Ziya Gökalp, Osmanlı zihniyetinin ve Osmanlı geleneklerinin yıkılmasını istiyordu. Onun o vakit ileri sürdüğü fikirler şöyle özetlenebilir: Onca, Osmanlılık Türke çok zarar vermişti.
Dilini Arap ve Acem kuralları bürümüş, Türk, öz dilini unutmuştu. İmparatorluğu oluşturan uluslar kendi ulusal bilinçlerine erişmekte oldukları halde, Türkler kendi benliklerini kaybetmişlerdi. Osmanlı İmparatorluğu içinde Arap Araplığını, Rum Rumluğunu, Yahudi Yahudiliğini korumuştu. Fakat Türk Türklüğünü inkar edecek kadar benliğinden uzaklaşmıştı. Şu halde ilk yapılacak iş Türk dilini yabancı kurallardan, yani Arap ve Acem etkisinden kurtarmak, Türk dilini halka indirerek özbenliğine kavuşturmaktı. Bunun için de Arap ve Acem kurallarını dilden atarak Türk diline kendi gramerini hakim kılmaktı. Dil sadeleştirilmeli, halkın konuştuğu dil kullanılmalıydı. Şiirde aruz vezni bırakılmalı, Türk dilinin kendi vezni olan hece veznine geçilmeliydi.
Gerçekten Türk dili artık anlaşılmaz bir hale gelmişti. Türk şair ve yazarları öyle bir dil kullanıyorlardı ki, halkın bunu anlamasına olanak yoktu. Yazar ve şairler sözlüğe bakarak Türk kelimeleri yerine Arap ve Acem kelimeleri kullanmayı adet edinmişlerdi. Dil ne kadar anlaşılmaz hale sokulursa kendilerince o kadar büyük bir iş yapılmış olurdu. Böylece edebiyat ve sanat halktan uzaklaşmıştı. O vaktin büyük yazar ve şairleri Abdülhak Hamit, Cenap Şahabettin, Süleyman Nazif, hatta Tevfik Fikret halk diliyle konuşmuyorlardı. Onun için de halk onları anlamıyordu. Ziya Gökalp’in hakkı vardı. Onun istediği, dilde milliyetçilikti. Bu, halka doğru giden bir hareketi yaratmak demek olduğu için, olumlu bir işti.
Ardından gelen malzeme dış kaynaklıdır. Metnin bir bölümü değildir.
(** [def _process(self, callback, error=False)] *)
Definition _process (error : bool) : M Run unit :=
  let* result :=
    (if error then
       let* data := on_framer getRawFrame in
       let* result := lift (decoder_decode data) in
       match result with
       | None => raise AttributeError       (* [None.function_code] *)
       | Some r =>
           if function_code r <? 0x80
           then raise InvalidMessageReceivedException
           else ret r
       end
     else
       let* data := on_framer getFrame in
       let* result := lift (decoder_decode data) in
       match result with
       | None => raise ModbusIOException
       | Some r => ret r
       end) in
  do* on_framer (populateResult result) in
  do* on_framer advanceFrame in
  callback result.

(** One turn of the [while True] loop of [processIncomingPacket];
    [false] is the [break]. *)
Definition process_step : M Run bool :=
  let* ready := on_framer isFrameReady in
  if negb ready then ret false
  else
    let* ok := on_framer checkFrame in
    do* (if negb ok then on_framer resetFrame else _process false) in
    ret true.

(** [def processIncomingPacket(self, data, callback)], with the fuel of
    the loop explicit. *)
Definition processIncomingPacket_fuel (fuel : nat) (data : list byte)
  : Run -> option (outcome unit * Run) :=
  fun w =>
    match on_framer (addToFrame data) w with
    | (Return _, w') => while_true fuel process_step w'
    | (Raise e, w') => Some (Raise e, w')
    end.

(** Every turn that does not leave the loop shortens the buffer, so one
    more turn than there are buffered bytes is enough
    ([processIncomingPacket_returns] below). *)
Definition processIncomingPacket (data : list byte)
  : Run -> option (outcome unit * Run) :=
  fun w =>
    processIncomingPacket_fuel
      (S (length (_buffer (framer w) ++ data))) data w.

(** Successive deliveries from the transport: one call per chunk, until a
    call raises. *)
Fixpoint feed_chunks (chunks : list (list byte)) (w : Run)
  : option (outcome unit * Run) :=
  match chunks with
  | [] => Some (Return tt, w)
  | data :: rest =>
      match processIncomingPacket data w with
      | Some (Return _, w') => feed_chunks rest w'
      | other => other
      end
  end.

Definition Run_init : Run :=
  {| framer := Framer_init; callback_calls := [] |}.

(** The state [resetFrame] leaves, with the callback's history. *)
Definition reset_run (calls : list PDU) : Run :=
  {| framer := {| _buffer := []; _length := 0 |}; callback_calls := calls |}.

End Processing.

End GivEnergyModbusFramer.


(** ** Library code the codec calls *)

(** [crccheck.crc.CrcModbus]: CRC-16/MODBUS, run by the generic engine of
    [crccheck] (width 16, polynomial 0x8005, initial value 0xFFFF, input and
    output reflected, no final XOR). *)
Module CrcModbus.

Definition _width : nat := 16.
Definition _poly : Z := 0x8005.
Definition _initvalue : Z := 0xFFFF.
Definition _reflect_input : bool := true.
Definition _reflect_output : bool := true.
Definition _xor_output : Z := 0x0000.

(** [reflectbitorder(width, value)]: the low [width] bits of [value], in
    reverse order. *)
Fixpoint reflectbitorder (width : nat) (value : Z) : Z :=
  match width with
  | O => 0
  | S w =>
      Z.lor (Z.shiftl (Z.land value 1) (Z.of_nat w))
            (reflectbitorder w (Z.shiftr value 1))
  end.

(** [highbit], [mask] and [shift] of [process] (the width is not below 8). *)
Definition highbit : Z := Z.shiftl 1 (Z.of_nat _width - 1).
Definition mask : Z := Z.lor (Z.shiftl (highbit - 1) 1) 0x1.
Definition shift : Z := Z.of_nat _width - 8.

(** One turn of [for i in range(0, 8)]. *)
Definition shift_one (crc : Z) : Z :=
  if negb (Z.land crc highbit =? 0)
  then Z.lxor (Z.shiftl crc 1) _poly
  else Z.shiftl crc 1.

(** The body of [for byte in data]. *)
Definition process_byte (crc : Z) (b : byte) : Z :=
  let byte := if _reflect_input then reflectbitorder 8 (byte_to_Z b)
              else byte_to_Z b in
  let crc := Z.lxor crc (Z.shiftl byte shift) in
  let crc := Nat.iter 8 shift_one crc in
  Z.land crc mask.

(** [process(data)], from the initial value. *)
Definition process (data : list byte) : Z :=
  fold_left process_byte data _initvalue.

(** [final()] *)
Definition final (crc : Z) : Z :=
  let crc := if _reflect_output then reflectbitorder _width crc else crc in
  Z.lxor crc _xor_output.

(** [CrcModbus().process(data).final()] *)
Definition calc (data : list byte) : Z := final (process data).

End CrcModbus.

(** The Modbus CRC-16 as the Modbus serial-line guide words it: the
    register starts at 0xFFFF; each byte is XORed into its low half, then
    eight times the register is shifted right and, when the bit shifted out
    was 1, XORed with 0xA001.  This is the reference the check code is
    compared with. *)
Definition crc16_modbus_shift (crc : Z) : Z :=
  if Z.testbit crc 0 then Z.lxor (Z.shiftr crc 1) 0xA001 else Z.shiftr crc 1.

Definition crc16_modbus_byte (crc : Z) (b : byte) : Z :=
  Nat.iter 8 crc16_modbus_shift (Z.lxor crc (byte_to_Z b)).

Definition crc16_modbus (data : list byte) : Z :=
  fold_left crc16_modbus_byte data 0xFFFF.

(** The two algorithms agree on one byte's worth of shifts from the register
    value [c]; checked below for each of the 65536 values. *)
Definition crc_turn_agrees (c : Z) : bool :=
  CrcModbus.reflectbitorder 16
    (Z.land (Nat.iter 8 CrcModbus.shift_one c) 0xFFFF)
  =? Nat.iter 8 crc16_modbus_shift (CrcModbus.reflectbitorder 16 c).

(** [z; z + 1; ...], [n] of them. *)
Fixpoint Z_upto (n : nat) (z : Z) : list Z :=
  match n with
  | O => []
  | S n' => z :: Z_upto n' (z + 1)
  end.

(** ** Registers and values *)

(** [HoldingRegister] ([model/register.py]) is not among the sources: it is
    taken as a parameter, an [Enum] whose members have an integer [value]
    and a [name] and are looked up by either. *)
Class RegisterCatalogue : Type := {
  HoldingRegister : Type;
  HoldingRegister_eq_dec :: EqDecision HoldingRegister;
  HoldingRegister_countable :: Countable HoldingRegister;
  (** [r.value] *)
  register_value : HoldingRegister -> Z;
  (** [r.name] *)
  register_name : HoldingRegister -> string;
  (** [HoldingRegister(v)]; [None] is [ValueError] *)
  register_of_value : Z -> option HoldingRegister;
  (** [HoldingRegister[name]]; [None] is [KeyError] *)
  register_of_name : string -> option HoldingRegister;
}.

(** What makes the four operations those of an [Enum]: a lookup finds the
    member with that value, or that name, and no other. *)
Class EnumLaws `{RegisterCatalogue} : Prop := {
  register_of_value_spec v r :
    register_of_value v = Some r <-> register_value r = v;
  register_of_name_spec s r :
    register_of_name s = Some r <-> register_name r = s;
}.

(** The Python values an attribute or a keyword argument can hold here. *)
Inductive PyVal `{RegisterCatalogue} : Type :=
| VNone
| VInt (z : Z)
| VStr (s : string)
| VBytes (b : list byte)
| VRegister (r : HoldingRegister).

(** [pymodbus.payload.BinaryPayloadBuilder], big-endian: the payload built
    so far. *)
Module BinaryPayloadBuilder.

Definition int_arg `{RegisterCatalogue} (v : PyVal) : outcome Z :=
  match v with
  | VInt z => Return z
  | _ => Raise StructError
  end.

(** [builder.add_8bit_uint(value)] *)
Definition add_8bit_uint (value : Z) (builder : list byte)
  : outcome (list byte) :=
  match Struct.pack_B value with
  | Return bs => Return (builder ++ bs)
  | Raise e => Raise e
  end.

(** [builder.add_16bit_uint(value)] *)
Definition add_16bit_uint (value : Z) (builder : list byte)
  : outcome (list byte) :=
  match Struct.pack_H value with
  | Return bs => Return (builder ++ bs)
  | Raise e => Raise e
  end.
Ziya Gökalp’in ikinci hedefi Türk ulusuna benliğini tanıtmak, halkın milli bilincini uyandırmaktı. Yabancı kapitalist memleketler, yurtta azınlık unsurlarını himayeleri altına alarak, onları kendi ajanları gibi yetiştirmişlerdi. Onlarla iş yapar, onlara kredi açar, memleketin ekonomik hayatına el koymaları için onlara yardım ederdi. Bu yüzden azınlıklar, Türk ekonomisine egemen olmuşlardı. Ziya Gökalp’e göre memleketin ekonomisi bu yabancı unsurların elinden alınıp Türkün eline verilmeliydi.
Bir nevi milli burjuvazi yaratılmalıydı. .. Böylece Osmanlı Devleti yerine bir Türk Devleti kurmak ve bunun gereğini gerçekleştirmek gerekti.
Ziya Gökalp kendi fikirlerini yaymak için bir organa muhtaçtı. Bu maksatla Selanik’te Genç Kalemler dergisini çıkardı. Burada Ömer Seyfettin, Aka Gündüz, Emin Bülent, Ali Canip ve başkaları onun çevresinde toplanmışlardı. Bu dergide bir yandan Ziya Gökalp teorilerini anlatıyor, bir yandan da Ömer Seyfettin, Ali Canip, Aka Gündüz ve arkadaşları sade halk diliyle yazılar, hikayeler ve şiirler yazarak bu teorileri hayata geçiriyorlardı. Bilinçli bir biçimde sade halk diliyle yayın yapan ilk dergi Genç Kalemler olmuştur.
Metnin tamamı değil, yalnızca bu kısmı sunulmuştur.